Ella yacía debajo de mí, con el pecho subiendo y bajando en ondas irregulares, su respiración aún entrecortada. Observé el rubor en sus mejillas, la forma en que sus pestañas aleteaban como si todavía estuviera suspendida en cualquier dicha que acabara de reclamarla.

No pude contenerme. Me incliné y besé la curva de su cadera, lento y reverente, luego subí, besando el suave plano de su abdomen. Tracé una línea por su cuerpo como si la estuviera venerando con mi boca. Ella jadeó, tan suave que fue casi un susurro, y sonreí contra su piel, besando el centro de su pecho, justo encima de su corazón acelerado.

Cuando nuestros labios se encontraron de nuevo, dejé que sintiera la verdad de lo que acababa de pasar: cruda, honesta y ardiendo con todo lo que no podía decir en voz alta. Sus manos se enredaron en mi cabello, su beso profundo, hambriento, como si aún no estuviera lista para aterrizar.
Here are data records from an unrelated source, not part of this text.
(* ===== verification/Torn.v ===== *)
(** * Reads outside a transaction (internal/storage/sqlstore/sqlstore.go)

    [Store.Tx] gives a function the store of one transaction.  [Store.ReadOnly]
    gives it the database itself, so every query of the function is a statement of
    its own, and what others commit between two of them shows.  A read of this
    kind is answered by a family of stores, one for each query; a function written
    against [Query] is evaluated on the family as on a store, and what it answers
    may be true of no single store.

    Two queries that ask the very same are answered alike. *)

From S2P Require Import Prelude GoStrings Json Perm Storage.

(** The queries of [storage.Query], with their arguments. *)
Inductive readCall :=
  | ReadWorld (w : ID)
  | ReadUser (u : ID)
  | ReadUserByUsername (name : string)
  | ReadCountUsers
  | ReadUserSession (tokenHash : string)
  | ReadMember (w u : ID)
  | ReadMembers (w : ID)
  | ReadWorlds
  | ReadWorldsForUser (u : ID)
  | ReadInviteByTokenHash (tokenHash : string)
  | ReadInvites (w : ID)
  | ReadDocument (w i : ID)
  | ReadDocuments (w : ID) (f : DocumentFilter)
  | ReadEventsSince (w : ID) (seq limit : Z)
  | ReadAsset (w i : ID)
  | ReadAssetBySHA256 (w : ID) (sha : string)
  | ReadAssets (w : ID) (limit : Z)
  | ReadSumAssetBytes (w : ID).

(** The store each query finds. *)
Definition reads (S : Type) : Type := readCall → S.

#[export] Instance reads_query {S} `{Query S} : Query (reads S) | 1000 := {|
  GetWorld v w := GetWorld (v (ReadWorld w)) w;
  GetUser v u := GetUser (v (ReadUser u)) u;
  GetUserByUsername v n := GetUserByUsername (v (ReadUserByUsername n)) n;
  CountUsers v := CountUsers (v ReadCountUsers);
  GetUserSession v h := GetUserSession (v (ReadUserSession h)) h;
  GetMember v w u := GetMember (v (ReadMember w u)) w u;
  ListMembers v w := ListMembers (v (ReadMembers w)) w;
  ListWorlds v := ListWorlds (v ReadWorlds);
  ListWorldsForUser v u := ListWorldsForUser (v (ReadWorldsForUser u)) u;
  GetInviteByTokenHash v h := GetInviteByTokenHash (v (ReadInviteByTokenHash h)) h;
  ListInvites v w := ListInvites (v (ReadInvites w)) w;
  GetDocument v w i := GetDocument (v (ReadDocument w i)) w i;
  ListDocuments v w f := ListDocuments (v (ReadDocuments w f)) w f;
  EventsSince v w q n := EventsSince (v (ReadEventsSince w q n)) w q n;
  GetAsset v w i := GetAsset (v (ReadAsset w i)) w i;
  GetAssetBySHA256 v w h := GetAssetBySHA256 (v (ReadAssetBySHA256 w h)) w h;
  ListAssets v w n := ListAssets (v (ReadAssets w n)) w n;
  SumAssetBytes v w := SumAssetBytes (v (ReadSumAssetBytes w)) w
|}.

(** Nothing is committed between the queries. *)
Definition steady {S} (s : S) : reads S := λ _, s.

(** Every query finds a store of the list. *)
Definition drawnFrom {S} (stores : list S) (v : reads S) : Prop := ∀ c, v c ∈ stores.

Lemma drawnFrom_steady {S} (s : S) stores : s ∈ stores → drawnFrom stores (steady s).
Proof. intros Hs c. exact Hs. Qed.

Lemma drawnFrom_mono {S} (l k : list S) v : l ⊆ k → drawnFrom l v → drawnFrom k v.
Proof. intros Hl Hv c. apply Hl, Hv. Qed.
(* ===== verification/Vision.v ===== *)
(** * Line of sight geometry (internal/core/vision/vision.go)

    Segment intersection with a tolerance, visibility of a point past a list
    of blocking segments, and visibility from any of several viewpoints.  The
    arithmetic is a parameter class: [float64Arith] is the IEEE 754 binary64
    arithmetic the program runs (each operation rounded on its own, as on
    amd64), and the theorems hold for any arithmetic. *)

From S2P Require Import Prelude GoStrings.
From Stdlib Require Import SpecFloat.

Local Open Scope Z_scope.

Class Arith (T : Type) := {
  nadd : T → T → T;
  nsub : T → T → T;
  nmul : T → T → T;
  nopp : T → T;
  nlt : T → T → bool;
  nle : T → T → bool;
  nzero : T;
  epsilon : T
}.

(** [const epsilon = 1e-9], the nearest binary64. *)
Definition float64Epsilon : float64 := S754_finite false 4835703278458517 (-82).

#[export] Instance float64Arith : Arith float64 := {|
  nadd := fadd; nsub := fsub; nmul := fmul; nopp := fopp;
  nlt := flt; nle := fle; nzero := fzero; epsilon := float64Epsilon
|}.

Record Point (T : Type) := MkPoint { px : T; py : T }.
Arguments MkPoint {T}. Arguments px {T}. Arguments py {T}.

Record Segment (T : Type) := MkSegment { segA : Point T; segB : Point T }.
Arguments MkSegment {T}. Arguments segA {T}. Arguments segB {T}.

Section Vision.
Context {T : Type} `{Arith T}.

Definition abs (value : T) : T := if nlt value nzero then nopp value else value.
Definition min (a b : T) : T := if nlt a b then a else b.
Definition max (a b : T) : T := if nlt b a then a else b.

Definition orientation (a b c : Point T) : T :=
  nsub (nmul (nsub (px b) (px a)) (nsub (py c) (py a)))
       (nmul (nsub (py b) (py a)) (nsub (px c) (px a))).

Definition onSegment (a b c : Point T) : bool :=
  nle (px c) (nadd (max (px a) (px b)) epsilon) &&
  nle (nsub (min (px a) (px b)) epsilon) (px c) &&
  nle (py c) (nadd (max (py a) (py b)) epsilon) &&
  nle (nsub (min (py a) (py b)) epsilon) (py c).

(** Two orientations on opposite sides, beyond the tolerance. *)
Definition opposite (d1 d2 : T) : bool :=
  (nlt epsilon d1 && nlt d2 (nopp epsilon)) || (nlt d1 (nopp epsilon) && nlt epsilon d2).

Definition Crosses (first second : Segment T) : bool :=
  let d1 := orientation (segA first) (segB first) (segA second) in
  let d2 := orientation (segA first) (segB first) (segB second) in
  let d3 := orientation (segA second) (segB second) (segA first) in
  let d4 := orientation (segA second) (segB second) (segB first) in
  if opposite d1 d2 && opposite d3 d4 then true
  else if nle (abs d1) epsilon && onSegment (segA first) (segB first) (segA second) then true
  else if nle (abs d2) epsilon && onSegment (segA first) (segB first) (segB second) then true
  else if nle (abs d3) epsilon && onSegment (segA second) (segB second) (segA first) then true
  else if nle (abs d4) epsilon && onSegment (segA second) (segB second) (segB first) then true
  else false.

Fixpoint visibleLoop (sight : Segment T) (blockers : list (Segment T)) : bool :=
  match blockers with
  | [] => true
  | blocker :: blockers =>
      if Crosses sight blocker then false else visibleLoop sight blockers
  end.

Definition Visible (from to : Point T) (blockers : list (Segment T)) : bool :=
  visibleLoop (MkSegment from to) blockers.

Fixpoint anyLoop (viewpoints : list (Point T)) (to : Point T) (blockers : list (Segment T)) : bool :=
  match viewpoints with
  | [] => false
  | viewpoint :: viewpoints =>
      if Visible viewpoint to blockers then true else anyLoop viewpoints to blockers
  end.

Definition VisibleFromAny (viewpoints : list (Point T)) (to : Point T)
    (blockers : list (Segment T)) : bool :=
  match viewpoints with
  | [] => true
  | _ => anyLoop viewpoints to blockers
  end.

(** ** Lemmas *)

Lemma Visible_spec from to blockers :
  Visible from to blockers = true ↔
  Forall (λ b, Crosses (MkSegment from to) b = false) blockers.
Proof.
  unfold Visible. induction blockers as [|b bs IH]; cbn [visibleLoop]; [done|].
  rewrite Forall_cons, <-IH. destruct (Crosses _ b); naive_solver.
Qed.

Lemma anyLoop_spec vps to blockers :
  anyLoop vps to blockers = true ↔ Exists (λ p, Visible p to blockers = true) vps.
Proof.
  induction vps as [|p ps IH]; cbn; [by rewrite Exists_nil|].
  rewrite Exists_cons, <-IH. destruct (Visible p to blockers); naive_solver.
Qed.

Lemma VisibleFromAny_spec vps to blockers :
  VisibleFromAny vps to blockers = true ↔
  vps = [] ∨ ∃ p, p ∈ vps ∧ Forall (λ b, Crosses (MkSegment p to) b = false) blockers.
Proof.
  assert (anyLoop vps to blockers = true ↔
          ∃ p, p ∈ vps ∧ Forall (λ b, Crosses (MkSegment p to) b = false) blockers) as Ha.
  { rewrite anyLoop_spec, Exists_exists. by setoid_rewrite Visible_spec. }
  destruct vps as [|p ps]; cbn [VisibleFromAny]; [naive_solver|].
  rewrite Ha. naive_solver.
Qed.

Lemma Crosses_alt s t :
  Crosses s t =
  (opposite (orientation (segA s) (segB s) (segA t)) (orientation (segA s) (segB s) (segB t)) &&
   opposite (orientation (segA t) (segB t) (segA s)) (orientation (segA t) (segB t) (segB s))) ||
  ((nle (abs (orientation (segA s) (segB s) (segA t))) epsilon && onSegment (segA s) (segB s) (segA t)) ||
   (nle (abs (orientation (segA s) (segB s) (segB t))) epsilon && onSegment (segA s) (segB s) (segB t))) ||
  ((nle (abs (orientation (segA t) (segB t) (segA s))) epsilon && onSegment (segA t) (segB t) (segA s)) ||
   (nle (abs (orientation (segA t) (segB t) (segB s))) epsilon && onSegment (segA t) (segB t) (segB s))).
Proof. unfold Crosses. repeat case_match; by repeat destruct (_ && _). Qed.

Lemma Crosses_comm s t : Crosses s t = Crosses t s.
Proof.
  rewrite !Crosses_alt, (andb_comm (opposite _ _)).
  repeat match goal with |- context [nle ?x ?y && ?b] => destruct (nle x y && b) end;
    by destruct (_ && _).
Qed.

(** ** Theorems *)

(** A target is visible from a set of viewpoints exactly when there is no
    viewpoint at all, or some viewpoint whose line to the target crosses none
    of the blockers. *)
Theorem VisibleFromAny_exact : ∀ vps to blockers,
  VisibleFromAny vps to blockers = true ↔
  vps = [] ∨ ∃ p, p ∈ vps ∧ ∀ b, b ∈ blockers → Crosses (MkSegment p to) b = false.
Proof.
  intros. rewrite VisibleFromAny_spec. by setoid_rewrite Forall_forall.
Qed.

(** Whether two segments cross does not depend on which is the line of
    sight and which the wall, rounding included; and walls only ever take
    away: adding blockers hides, removing them reveals, and with none
    everything is visible. *)
Theorem vision_monotone : ∀ s t vps to blockers more,
  Crosses s t = Crosses t s ∧
  (VisibleFromAny vps to (blockers ++ more) = true → VisibleFromAny vps to blockers = true) ∧
  VisibleFromAny vps to [] = true.
Proof.
  intros. split_and!; [apply Crosses_comm| |].
  - rewrite !VisibleFromAny_spec. setoid_rewrite Forall_app. naive_solver.
  - apply VisibleFromAny_spec. destruct vps as [|p ps]; [by left|right].
    exists p. split; [left|constructor].
Qed.
End Vision.
Definition markDeleted (now : Time) (doc : Document) : Document :=
  MkDocument (doc_WorldID doc) (doc_ID doc) (doc_Kind doc) (doc_Subtype doc) (doc_ParentID doc)
    (doc_FolderID doc) (doc_Name doc) (doc_Sort doc) (doc_Img doc) (doc_Data doc) (doc_Flags doc)
    (doc_Ownership doc) (doc_SourcePack doc) (doc_SchemaVersion doc) (doc_CreatedAt doc)
    (doc_UpdatedAt doc) (doc_UpdatedSeq doc) (Some now).

Definition sqlDeleteDocument (now : Time) (worldID id : ID) (mode : DeleteMode) : M conn unit :=
  requireWritable (λ d,
    let hit doc := match mode with
                   | DeleteHard => deleteTarget worldID id doc
                   | DeleteSoft => deleteTarget worldID id doc && isNone (doc_DeletedAt doc)
                   end in
    if existsb hit (rows (documents d)) then
      let docs := match mode with
                  | DeleteHard => filter (λ kv, hit kv.2 = false) (documents d)
                  | DeleteSoft => (λ doc, if hit doc then markDeleted now doc else doc) <$> documents d
                  end in
      (Ok tt, with_documents docs d)
    else (Err ErrNotFound, d)).

(** *** Events *)

Definition sqlAppendEvent (now : Time) (event : Event) : M conn Z :=
  requireWritable (λ d,
    match worlds d !! event_WorldID event with
    | None => (Err ErrNotFound, d)
    | Some w =>
        let seq := world_EventSeq w + 1 in
        let ts := if IsZero (event_Timestamp event) then now else event_Timestamp event in
        let inserted :=
          payload ← jsonArg (event_Payload event) rawObject;
          audience ← jsonArg (event_Audience event) rawArray;
          undo ← jsonArg (event_Undo event) rawNull;
          match world_events d !! (event_WorldID event, seq) with
          | Some _ => Err errConstraint
          | None => Ok (MkEvent (event_WorldID event) seq ts (event_ActorUserID event)
              (event_Kind event) (event_TargetKind event) (event_TargetID event)
              (event_SceneID event) payload audience undo)
          end in
        let bumped := MkWorld (world_ID w) (world_Slug w) (world_Title w) (world_SystemID w)
          (world_SystemVersion w) (world_DefaultLocale w) (world_ActiveScene w) (world_Settings w)
          seq (world_CreatedAt w) (world_ArchivedAt w) in
        let worlds' := <[event_WorldID event := bumped]> (worlds d) in
        match inserted with
        | Err e => (Err e, with_worlds worlds' d)
        | Ok row => (Ok seq, with_log worlds' (<[(event_WorldID event, seq) := row]> (world_events d)) d)
        end
    end).

Definition sqlEventsSince (c : conn) (worldID : ID) (seq limit : Z) : res (list Event) :=
  Ok (limitTo (effectiveLimit limit)
    (orderBy (λ a b, event_Seq a <=? event_Seq b)
      (filter (λ e, event_WorldID e = worldID ∧ seq < event_Seq e)
        (rows (world_events (tables c)))))).

(** *** Assets *)

Definition defaultAssetLimit : Z := 200.

Definition sqlGetAsset (c : conn) (worldID id : ID) : res Asset :=
  match assets (tables c) !! id with
  | Some a => if bool_decide (asset_WorldID a = worldID) then Ok a else Err ErrNotFound
  | None => Err ErrNotFound
  end.

Definition sqlGetAssetBySHA256 (c : conn) (worldID : ID) (sha256 : string) : res Asset :=
  orNotFound (head (filter (λ a, asset_WorldID a = worldID ∧ asset_SHA256 a = sha256)
    (rows (assets (tables c))))).

(** [ORDER BY created_at DESC, id DESC]. *)
Definition assetLe (a b : Asset) : bool :=
  if timeLe (asset_CreatedAt b) (asset_CreatedAt a)
  then (if timeLe (asset_CreatedAt a) (asset_CreatedAt b)
        then String.leb (asset_ID b) (asset_ID a) else true)
  else false.

Definition sqlListAssets (c : conn) (worldID : ID) (limit : Z) : res (list Asset) :=
  let limit := if (limit <=? 0) || (defaultAssetLimit <? limit) then defaultAssetLimit else limit in
  Ok (limitTo limit (orderBy assetLe
    (filter (λ a, asset_WorldID a = worldID) (rows (assets (tables c)))))).

Definition sqlSumAssetBytes (c : conn) (worldID : ID) : res Z :=
  Ok (foldr (λ a acc, asset_Bytes a + acc) 0
    (filter (λ a, asset_WorldID a = worldID) (rows (assets (tables c))))).

Definition shaTaken (d : db) (a : Asset) : bool :=
  existsb (λ x, bool_decide (asset_WorldID x = asset_WorldID a) &&
                bool_decide (asset_SHA256 x = asset_SHA256 a)) (rows (assets d)).
(** An invite row replaced by one that differs in nothing a constraint sees. *)
Lemma storeOK_alter_invite d id old row :
  storeOK d → invites d !! id = Some old →
  invite_ID row = invite_ID old → invite_TokenHash row = invite_TokenHash old →
  invite_WorldID row = invite_WorldID old →
  storeOK (with_invites (<[id := row]> (invites d)) d).
Proof.
  intros OK Ho Hi Hh Hw. keep OK.
  - apply map_Forall_insert_2; [|done]. rewrite Hi. by apply ok_invite_key0.
  - apply (unique_insert invite_TokenHash); [done|]. intros i a Ha Heq.
    eapply ok_hashes0; [done..|congruence].
  - apply map_Forall_insert_2; [|done]. rewrite Hw. by apply (ok_invite_world0 id).
Qed.

Lemma sqlPutInvite_OK now i c x c' :
  storeOK (tables c) → sqlPutInvite now i c = (Ok x, c') → storeOK (tables c').
Proof.
  intros OK Hp. unfold sqlPutInvite in Hp. unwritable.
  destruct (invites _ !! _) as [old|] eqn:Eo.
  - injection Hp as _ <-. cbn. by eapply storeOK_alter_invite.
  - destruct (worlds _ !! _) as [w|] eqn:Ew; [|done].
    destruct (hashTaken _ _) eqn:Ht; [done|]. injection Hp as _ <-. cbn. keep OK.
    + by apply map_Forall_insert_2.
    + apply (unique_insert invite_TokenHash); [done|]. intros j a Ha Heq. exfalso.
      pose proof (existsb_rows _ _ _ _ Ht Ha) as Hf. cbn in Hf.
      by rewrite bool_decide_eq_true_2 in Hf.
    + apply map_Forall_insert_2; [|done]. cbn. by rewrite Ew.
Qed.

Lemma sqlConsumeInvite_spec w i c x c' :
  storeOK (tables c) → sqlConsumeInvite w i c = (Ok x, c') →
  storeOK (tables c') ∧
  ∃ old row, invites (tables c) !! i = Some old ∧ inviteSpendable w old = true ∧
    invites (tables c') = <[i := row]> (invites (tables c)) ∧
    invite_Uses row = invite_Uses old + 1 ∧ invite_MaxUses row = invite_MaxUses old.
Proof.
  intros OK Hp. unfold sqlConsumeInvite in Hp. unwritable.
  destruct (invites _ !! _) as [old|] eqn:Eo; [|done].
  destruct (inviteSpendable w old) eqn:Es; [|done]. injection Hp as _ <-. cbn.
  split; [by eapply storeOK_alter_invite|by do 2 eexists].
Qed.
(* ===== verification/SqlText.v ===== *)
(** * The text of the statements (internal/storage/sqlstore, sqlite, postgres)

    The statements whose text depends on the request: listings with a filter,
    queries on the JSON data of documents, and patches.  A statement is the
    text handed to the driver with the values bound to its placeholders.  The
    paths of a query or a patch are spliced into the text as literals; the
    theorem of this file is that whatever the request says, the text keeps the
    shape the program gave it: quotes are balanced, no placeholder falls inside
    a literal, and there is one value per placeholder.

    [SqlDialect] is the textual half of the interface [Dialect], [sqlite] and
    [postgres] are its two implementations, and [SqlDialectLaws] is what the
    builders need of an implementation. *)

From S2P Require Import Prelude GoStrings GoTime Json Perm Storage SqlStore.
From Stdlib Require Import Ascii.
From Stdlib Require String.

Local Open Scope Z_scope.

(** ** Values and conditions *)

(** A value bound to a placeholder. *)
Inductive arg :=
  | ArgText (s : string)
  | ArgInt (z : Z)
  | ArgFloat (f : float64)
  | ArgTime (t : Time)
  | ArgJSON (r : raw)
  | ArgNull.

Inductive JSONOp :=
  | OpEqual | OpNotEqual | OpLess | OpLessEqual | OpGreater | OpGreaterEqual
  | OpContains | OpExists | OpUnknown (op : string).

(** The dynamic value of a condition; [printed] is what [fmt.Sprint] makes of
    it. *)
Inductive anyValue :=
  | AnyBool (b : bool)
  | AnyInt (z : Z)
  | AnyFloat (f : float64) (printed : string)
  | AnyString (s : string)
  | AnyNil
  | AnyOther (printed : string).

Record JSONCondition := MkJSONCondition {
  cond_Path : string;
  cond_Op : JSONOp;
  cond_Value : anyValue
}.

Record JSONQuery := MkJSONQuery {
  query_Kind : string;
  query_Subtype : string;
  query_Conditions : list JSONCondition;
  query_Limit : Z
}.

(** ** Dialects *)

Record SqlDialect := MkSqlDialect {
  Name : string;
  Rebind : string → string;
  JSONArg : string;
  JSONColumn : string → string;
  JSONSetText : string → list string → string;
  JSONRemoveText : string → list (list string) → string;
  JSONText : string → list string → string;
  JSONNumber : string → list string → string;
  JSONType : string → list string → string;
  JSONBool : string → list string → string;
  JSONArrayContains : string → list string → string
}.

Definition question : ascii := "?"%char.
Definition quote : ascii := "'"%char.

(** [RebindDollar]: the loop over the bytes with the running index. *)
Fixpoint rebindFrom (index : nat) (l : bytes) : bytes :=
  match l with
  | [] => []
  | c :: l =>
      if bool_decide (c = question)
      then "$"%char :: chars (Itoa (Z.of_nat (S index))) ++ rebindFrom (S index) l
      else c :: rebindFrom index l
  end.

Definition RebindDollar (query : string) : string := unchars (rebindFrom 0 (chars query)).

Definition sqlitePath (path : list string) : string := "$." +:+ Join "." path.

Definition sqliteJSONSet (expr : string) (path : list string) : string :=
  "jsonb_set(" +:+ expr +:+ ", '" +:+ sqlitePath path +:+ "', json(?))".

Definition sqliteJSONRemove (expr : string) (paths : list (list string)) : string :=
  "jsonb_remove(" +:+ expr +:+ ", " +:+
  Join ", " ((λ path, "'" +:+ sqlitePath path +:+ "'") <$> paths) +:+ ")".

Definition sqliteJSONText (column : string) (path : list string) : string :=
  "CAST(json_extract(" +:+ column +:+ ", '" +:+ sqlitePath path +:+ "') AS TEXT)".

Definition sqliteJSONNumber (column : string) (path : list string) : string :=
  let literal := sqlitePath path in
  "CASE WHEN json_type(" +:+ column +:+ ", '" +:+ literal +:+
  "') IN ('integer', 'real') THEN CAST(json_extract(" +:+ column +:+ ", '" +:+ literal +:+
  "') AS REAL) ELSE NULL END".

Definition sqliteJSONType (column : string) (path : list string) : string :=
  "json_type(" +:+ column +:+ ", '" +:+ sqlitePath path +:+ "')".

Definition sqliteJSONBool (column : string) (path : list string) : string :=
  let literal := sqlitePath path in
  "CASE WHEN json_type(" +:+ column +:+ ", '" +:+ literal +:+
  "') IN ('true', 'false') THEN json_type(" +:+ column +:+ ", '" +:+ literal +:+ "') ELSE NULL END".

Definition sqliteJSONArrayContains (column : string) (path : list string) : string :=
  "EXISTS (SELECT 1 FROM json_each(" +:+ column +:+ ", '" +:+ sqlitePath path +:+
  "') WHERE CAST(json_each.value AS TEXT) = ?)".

(** [TimeArg]: the text an instant is stored, compared and sorted as. *)
Definition sqliteTimeArg (t : Time) : string := formatRFC3339Nano t.

Definition sqlite : SqlDialect := {|
  Name := "sqlite"; Rebind := λ query, query; JSONArg := "jsonb(?)";
  JSONColumn := λ column, "json(" +:+ column +:+ ")";
  JSONSetText := sqliteJSONSet; JSONRemoveText := sqliteJSONRemove; JSONText := sqliteJSONText;
  JSONNumber := sqliteJSONNumber; JSONType := sqliteJSONType; JSONBool := sqliteJSONBool;
  JSONArrayContains := sqliteJSONArrayContains
|}.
Me aparté lo suficiente para mirarla. Dentro de ella. No estaba retrocediendo. Sin miedo. Sin dudas. Solo ese mismo fuego, reflejado en sus ojos, un espejo del mío.

Luego, lenta y deliberadamente, me alejé para quitarme los pantalones, desabrochándolos mientras su mirada me seguía. No había vergüenza allí. Sin vacilación. Solo asombro... y algo más.

Deseo. Confianza. Necesidad.

Me moví sobre ella con cuidado, dándole cada oportunidad para detenerme. Pero no lo hizo. En cambio, sus manos subieron, guiándome, invitándome a acercarme. Eso era todo lo que necesitaba.

Busqué sus ojos mientras me unía a ella, luego hundí mi rostro en el hueco de su cuello, respirándola como si fuera lo único que me mantenía entero. El mundo se inclinó y, por un momento, todo se detuvo. Cada respiración. Cada latido. Cada toque.

Y luego nos movimos —juntos— no rápido, ni frenéticos, sino como si estuviéramos construyendo algo duradero. Cada impulso era lento, seguro y significativo. Cada suspiro resonaba con algo más profundo. Con ella, no era solo físico: lo era todo.

Sentí sus dedos arañar suavemente mi espalda, su boca rozando mi mandíbula, luego bajando por mi cuello mientras nos sosteníamos mutuamente a través de la marea creciente. La presión creció, enroscándose más fuerte entre nosotros, como fuego prendiéndose en hojas secas: salvaje, devorador, inevitable. Sus gemidos y súplicas susurradas sonaban como música en mis oídos, cada uno empujándome más profundo, instándome a acercarme al borde.

Y cuando finalmente nos dejamos llevar —cuando la liberación nos desgarró como un rayo partiendo el cielo— nos hicimos añicos, juntos, de golpe. La atraje hacia mí, estrechándola contra mi cuerpo, mis labios presionando besos suaves y reverentes en su cuello. La sostuve como un salvavidas, como si nunca fuera a dejarla ir, ni ahora ni nunca.